#[local] Instance db_host : RunHost db.
Proof. refine {| run_db := λ d, d; set_run_db d _ := d |}; done. Defined.

Definition asker : AssistantRunScope :=
  {| scope_session := u "s"; scope_run := u "r"; scope_workspace := u "w"; scope_admin := u "a"; scope_generation := 1;
     scope_auth := addon |}.
Definition asker_start : StartAssistantRunInput :=
  {| start_scope := asker; start_request := u "list my projects"; start_request_hash := replicate 64 97%N;
     start_catalog := replicate 64 98%N; start_loaded := []; start_intent := replicate 64 99%N; start_request_id := None |}.
Definition which_client : CreatePendingClarificationInput :=
  {| new_scope := clarification_scope asker; new_id := Some (u "q1"); new_tool := u "list_projects";
     new_arguments := VObj [(u "archived", VBool false)]; new_field := u "clientId";
     new_candidates := [{| optionId := u "c1"; externalId := u "c1"; label := u "Acme" |};
                        {| optionId := u "c2"; externalId := u "c2"; label := u "Acme Ltd" |}] |}.

(** The state after a statement; the old one when it throws. *)
Definition behind {A} (m : M A) (d : db) : db := match m d with Ok (_, d') => d' | Throw _ => d end.
Definition read_result : ActionResultRow :=
  {| result_operation_id := None; result_workspace_id := u "w"; result_admin_user_id := u "a";
     result_session_id := Some (u "s"); result_action_name := u "list_projects"; result_kind := succeeded;
     result_json := VNull; summary_json := VNull; result_created_at := 1 |}.
Definition asked_db : db :=
  behind (createPendingClarification which_client 2 (u "x"))
    (behind (startRunWithEvent asker_start 1) (set_results {[ u "a1" := read_result ]} empty_db)).

(** The read answers only for the client [c2], the runner with the end of the run. *)
Definition demo_ports : ClarificationServiceDeps db :=
  {| clarify_registry n := if bool_decide (n = u "list_projects") then Some {| is_api_read := true; safeParse := Some |} else None;
     clarify_now := eret 5; clarify_uuid := eret (u "x");
     reads_execute c _ := eret (match prop (u "clientId") c.(call_arguments) with
                                | VStr s => if bool_decide (s = u "c2") then read_succeeded (u "a1") None
                                            else read_failed (u "no_such_client") None
                                | _ => read_failed (u "no_client") None
                                end);
     preparations_prepare _ _ := eret (prepare_not_ready (u "x"));
     runner_resume x := eret (outcome_completed x.(scope_run) 3 [] None) |}.

Definition pick (option : string) : ResolveClarificationOptionInput :=
  {| answer_clarification := u "q1"; answer_scope := asker; answer_option := u option |}.
Definition picked (option : string) : (failure + ResolveClarificationOptionResult) * db :=
  resolveOption demo_ports (pick option) asked_db.

Lemma demo_ports_keep o : PortsKeepQuestion demo_ports (pick o).
Proof. split; try (intros s; by eexists); intros *; intros [= <- <-]; done. Qed.

(** The other option fails and the question can still be answered; so does an unknown one. *)
Example wrong_option_refused :
  (picked "c1").1 = inr (answer_refused 409 (u "no_such_client") (u "The selected option could not be resolved.")) ∧
  (clar_status <$> question (pick "c1") (picked "c1").2) = Some CPending.
Proof. by vm_compute. Qed.
Example unknown_option_refused :
  (picked "c9").1 = inr (refuse 400 "unknown_option" "That option is no longer available.").
Proof. by vm_compute. Qed.

Lemma option_answered_once_witness :
  (picked "c2").1 = inr (answer_outcome (outcome_completed (u "r") 3 [] None)) ∧
  answered (pick "c2") (picked "c2").2 ∧
  resolveOption demo_ports (pick "c2") (picked "c2").2 =
    (inr (answer_refused 409 (u "clarification_not_pending")
       (u "That clarification has already been resolved or is in progress.")), (picked "c2").2).
Proof.
  assert ((picked "c2").1 = inr (answer_outcome (outcome_completed (u "r") 3 [] None))) as E by by vm_compute.
  split; [exact E|]. destruct (picked "c2") as [r s'] eqn:Ep. simpl in E |- *. subst r.
  destruct (option_answered_once demo_ports (pick "c2") (demo_ports_keep "c2") asked_db _ s' Ep) as (_ & H & Hlater).
  split; [exact H|]. apply Hlater. reflexivity.
Defined.

Lemma sound_empty d : clarifications d = ∅ → sound_questions d.
Proof. intros E. split; intros *; rewrite E; by intros ?%lookup_empty_Some. Qed.
Lemma behind_ok {A} (m : M A) d : (match m d with Ok _ => true | Throw _ => false end) = true → ∃ a, m d = Ok (a, behind m d).
Proof. unfold behind. destruct (m d) as [[a d']|]; [by exists a|done]. Qed.

Definition started_db : db := behind (startRunWithEvent asker_start 1) (set_results {[ u "a1" := read_result ]} empty_db).
Definition claimed_db : db := behind (claimClarificationResolving (u "q1") (clarification_scope asker) 5) asked_db.
Definition cancelled_db : db := behind (cancelClarification (u "q1") (clarification_scope asker) cancel_user_cancelled 6) claimed_db.

Lemma demo_steps : rtc question_step started_db cancelled_db.
Proof.
  assert (question_step started_db asked_db) as H1.
  { destruct (behind_ok (createPendingClarification which_client 2 (u "x")) started_db) as [r H]; [by vm_compute|].
    exact (step_create _ _ _ _ _ _ H). }
  assert (question_step asked_db claimed_db) as H2.
  { destruct (behind_ok (claimClarificationResolving (u "q1") (clarification_scope asker) 5) asked_db) as [r H]; [by vm_compute|].
    exact (step_claim _ _ _ _ _ _ H). }
  assert (question_step claimed_db cancelled_db) as H3.
  { destruct (behind_ok (cancelClarification (u "q1") (clarification_scope asker) cancel_user_cancelled 6) claimed_db) as [r H]; [by vm_compute|].
    exact (step_cancel _ _ _ _ _ _ _ H). }
  apply (rtc_l _ _ asked_db _ H1). apply (rtc_l _ _ claimed_db _ H2). apply (rtc_l _ _ cancelled_db _ H3). apply rtc_refl.
Qed.

Lemma question_life_witness :
  (clar_status <$> clarifications cancelled_db !! u "q1") = Some CCancelled ∧ sound_questions cancelled_db.
Proof.
  split; [by vm_compute|].
  exact (proj1 (question_life started_db cancelled_db (sound_empty started_db ltac:(by vm_compute)) demo_steps)).
Defined.

(** ** A run that has failed *)

(** A continuation in free text does not look at the phase of the run: the question of a run
    that failed stays pending, and answering it puts the run back to work. *)
Definition failed_db : db :=
  let d := set_session_tables (set_chat_sessions {[ u "s" := {| chat_workspace := u "w"; chat_admin := u "a"; chat_created_at := 0;
             chat_last_seen_at := 0; chat_expires_at := 99 |} ]} asked_db.(session_tables)) asked_db in
  let d := behind (insert_turn (u "s") (u "m") (prepared_turn (u "w") (u "a") (replicate 64 99%N) 3)) d in
  match getRun asker d with
  | Some st => behind (failRunWithEvent asker st (u "internal_error") 4) d
  | None => d
  end.
Example failed_run_continued :
  (phase <$> scoped_run asker failed_db) = Some RunBudget.phase_failed ∧
  (phase <$> scoped_run asker (behind (continueClarificationWithFreeTextAndLink (u "q1") asker (u "m") (u "the second") 5 (u "t1")) failed_db)) =
    Some RunBudget.phase_model.
Proof. by vm_compute. Qed.

(** A question held as resolving is never expired by the sweep. *)
Example resolving_never_expires :
  let d := behind (claimClarificationResolving (u "q1") (clarification_scope asker) 5) asked_db in
  ∀ now, expire_clarification (u "q1") now d = Ok (false, d).
Proof. intros d now. vm_compute. done. Qed.
End Demo.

[EXERCISE AIM] The reply should hold only the lines of the listing above starting at the line containing "assert (question_step started_db" and ending at the line containing "assert (question_step claimed_db", exactly as written.

[ANSWER AREA]
  assert (question_step started_db asked_db) as H1.
  { destruct (behind_ok (createPendingClarification which_client 2 (u "x")) started_db) as [r H]; [by vm_compute|].
    exact (step_create _ _ _ _ _ _ H). }
  assert (question_step asked_db claimed_db) as H2.
  { destruct (behind_ok (claimClarificationResolving (u "q1") (clarification_scope asker) 5) asked_db) as [r H]; [by vm_compute|].
    exact (step_claim _ _ _ _ _ _ H). }
  assert (question_step claimed_db cancelled_db) as H3.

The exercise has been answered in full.